Choice of example dataset -- not censored?

gm-spacagna / deep-ttf

Survival analsyis and time-to-failure predictive modeling using Weibull distributions and Recurrent Neural Networks in Keras

234 stars 95 forks source link

Choice of example dataset -- not censored? #1

Open ibarrien opened 6 years ago

ibarrien commented 6 years ago

Hello,

Very nice work. It doesn't appear that the engine data set you've collected is apt survival analysis given that the target event (engine failure) is recored. E.g. "(engine/day, 2) tensor containing time-to-event and 1 (since all engines failed)" E.g. it seems like you're attempting semi-supervised learning on a fully-supervised dataset (unless I've missed something!) It would be nice to see a simpler and censored example, perhaps the rossi dataset that Lifelines experiments with: from lifelines.datasets import load_rossi rossi_dataset = load_rossi()
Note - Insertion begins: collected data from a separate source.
Fixpoint write_loop (fuel : nat) (s : copy_state) (base n written : Z) (chunk : bytes) : write_outcome :=
  if n <=? written then WroteAll s else
  match fuel with
  | O => WriteOutOfFuel
  | S fuel =>
    let a := env (tick s) in
    let count := clamp (e_count a) (n - written) in
    let s :=
      if 0 <? count then
        let r := result_ s in
        let r := mkResult (Bytes r + count) (Attempts r) (GenerationOpens r) in
        s <| dest := write_at (dest s) (base + written) (take (Z.to_nat count) (drop (Z.to_nat written) chunk)) |>
          <| offset := base + (written + count) |> <| result_ := r |> <| attemptsAtOffset := 0 |>
          <| delay := MinRetryDelay c |>
          <| checkpoints := checkpoints s ++ [mkCheckpoint (base + (written + count)) (Size c) (Attempts r) (GenerationOpens r)] |>
      else s in
    let written := written + count in
    if e_write_fails a then
      match retry s ErrWrite with
      | Continue s => Broke (s <| tick := S (tick s) |>) written
      | Return s err => WriteReturn s err
      | OutOfFuel => WriteOutOfFuel
      end
    else if count =? 0 then WriteReturn s (Some ErrNoProgress)
    else write_loop fuel (s <| tick := S (tick s) |>) base n written chunk
  end.

(** What follows the write loop in a round. *)
Definition after_write (s : copy_state) (a : answer) (n : Z) : outcome :=
  match e_read a with
  | ReadFails => retry s ErrRead
  | ReadEOF => if n =? 0 then Return s (Some ErrSourceEnded) else Continue s
  | ReadFine => if n =? 0 then Return s (Some ErrNoProgress) else Continue s
  end.

Definition next_tick (o : outcome) : outcome :=
  match o with Continue s => Continue (s <| tick := S (tick s) |>) | o => o end.

(** One round of [for offset < config.Size]. The write loop needs at most as
    many writes as there are bytes in the chunk. *)
Definition round (s : copy_state) : outcome :=
  let a := env (tick s) in
  if e_ctx_done a then Return s (Some ErrContext) else
  if negb (opened s) && (e_reader_fails a || e_writer_fails a) then next_tick (retry s ErrOpen) else
  let s :=
    if opened s then s else
    let r := result_ s in
    s <| opened := true |> <| result_ := mkResult (Bytes r) (Attempts r) (GenerationOpens r + 1) |> in
  let base := offset s in
  let want := Z.min (ChunkBytes c) (Size c - base) in
  let chunk := take (Z.to_nat want) (drop (Z.to_nat base) source) in
  let n := clamp (e_n a) (len chunk) in
  let s := s <| tick := S (tick s) |> in
  if 0 <? n then
    match write_loop (Z.to_nat n) s base n 0 chunk with
    | WriteOutOfFuel => OutOfFuel
    | WriteReturn s err => Return s err
    | Broke s written => if written <? n then next_tick (Continue s) else next_tick (after_write s a n)
    | WroteAll s => next_tick (after_write s a n)
    end
  else next_tick (after_write s a n).

Fixpoint copy_loop (fuel : nat) (s : copy_state) : outcome :=
  if negb (offset s <? Size c) then Return s None else
  match fuel with
  | O => OutOfFuel
  | S fuel =>
    match round s with
    | Continue s => copy_loop fuel s
    | o => o
    end
  end.

End Copy.

Definition start (c : CopyConfig) (d : gmap Z Z) : copy_state :=
  mkState 0 0 (MinRetryDelay c) false (mkResult 0 0 0) [] d 0.

Definition Copy (env : environment) (source : bytes) (fuel : nat) (c : CopyConfig) (d : gmap Z Z) : outcome :=
  let fail e := Return (start c d) (Some e) in
  if Size c <? 0 then fail ErrInvalidConfig else
  let chunk := if ChunkBytes c <=? 0 then 256 * 2 ^ 10 else ChunkBytes c in
  if 4 * 2 ^ 20 <? chunk then fail ErrChunkTooLarge else
  let attempts := if MaxAttempts c <=? 0 then 12 else MaxAttempts c in
  let minimum := if MinRetryDelay c <=? 0 then second / 10 else MinRetryDelay c in
  let maximum := if MaxRetryDelay c <=? 0 then 3 * second else MaxRetryDelay c in
  let c := mkConfig (Size c) chunk attempts minimum maximum in
  copy_loop env source c fuel (start c d).

(** ** Proofs *)

Lemma lookup_write_at d off data i :
  write_at d off data !! i =
  if (off <=? i) && (i <? off + len data) then data !! Z.to_nat (i - off) else d !! i.
Proof.
  revert d off. induction data as [|b r IH]; intros d off; cbn [write_at].
  - replace (i <? off + len []) with (i <? off) by (unfold len; simpl; f_equal; lia).
    by destruct (Z.leb_spec off i), (Z.ltb_spec i off); try lia.
  - rewrite IH. rewrite len_cons. destruct (Z.leb_spec (off + 1) i), (Z.ltb_spec i (off + 1 + len r)); cbn [andb].
    + replace (off <=? i) with true by lia. replace (i <? off + (1 + len r)) with true by lia. cbn [andb].
      replace (Z.to_nat (i - off)) with (S (Z.to_nat (i - (off + 1)))) by lia. done.
    + replace (i <? off + (1 + len r)) with false by lia. rewrite andb_false_r. by rewrite lookup_insert_ne by lia.
    + destruct (Z.eq_dec i off) as [->|Hn].
      * replace (off <=? off) with true by lia. replace (off <? off + (1 + len r)) with true by (pose proof (len_nonneg r); lia).
        rewrite Z.sub_diag, lookup_insert_eq. done.
      * replace (off <=? i) with false by lia. cbn [andb]. by rewrite lookup_insert_ne by lia.
    + pose proof (len_nonneg r). lia.
Qed.

Lemma write_at_app d off l1 l2 : write_at d off (l1 ++ l2) = write_at (write_at d off l1) (off + len l1) l2.
Proof.
  revert d off. induction l1 as [|b r IH]; intros d off; cbn [write_at app].
  - unfold len. simpl. by rewrite Z.add_0_r.
  - rewrite IH, len_cons. f_equal. lia.
Qed.

Section Invariant.
Context (env : environment) (source : bytes) (c : CopyConfig) (d0 : gmap Z Z).
Context (Hsize : 0 <= Size c) (Hchunk : 1 <= ChunkBytes c) (Hmax : 1 <= MaxAttempts c).

(** Everything up to [offset] has been copied, once; nothing else was written. *)
Record copy_inv (s : copy_state) : Prop := {
  inv_offset : 0 <= offset s <= Size c;
  inv_source : offset s <= len source;
  inv_bytes : Bytes (result_ s) = offset s;
  inv_dest : dest s = write_at d0 0 (take (Z.to_nat (offset s)) source);
  inv_points : Forall (fun p => 0 < cp_Offset p <= offset s /\ cp_Size p = Size c) (checkpoints s);
  inv_sorted : StronglySorted (fun p q => cp_Offset p < cp_Offset q) (checkpoints s);
  inv_attempts : 0 <= attemptsAtOffset s
}.

(** An environment that answers, always makes some progress and is retried. *)
Definition cooperative : Prop := forall t,
  e_ctx_done (env t) = false /\ e_retry (env t) = true /\ e_wait_canceled (env t) = false /\
  0 < e_n (env t) /\ 0 < e_count (env t).

(** Why a copy may stop short of its end. *)
Definition stop_ok (s : copy_state) (err : option copy_error) : Prop :=
  err <> None /\ (cooperative -> Size c <= len source -> attemptsAtOffset s = MaxAttempts c).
See: http://lifelines.readthedocs.io/en/latest/Survival%20Regression.html

gm-spacagna commented 6 years ago

You are correct, we simulate the censoring just for sake of simplicity. The use case I have developed at my work was using real censored data for which we observe a sensor telemetry but we don't know if it stopped collecting data because the component failure happened or simply because the ICT system was not collecting data anymore or the sensor was removed from the component due to some testing reasons.

gm-spacagna commented 6 years ago

In lifelines examples they do not use time-series or sequential data. We can find a real time-series dataset which is censored and build another example for the tutorials. Maybe a IoT related use case. Any suggestions?

archenroot commented 5 years ago

@gm-spacagna - yeah really nice work.

So to understand, censored data are when you do not know moment of failure from historical data, correct? But on the other hand it could be also more accurate than on censored data. I would like to adopt this for data from IoT devices on manufacturing where in sample data there are always marked ERRORs.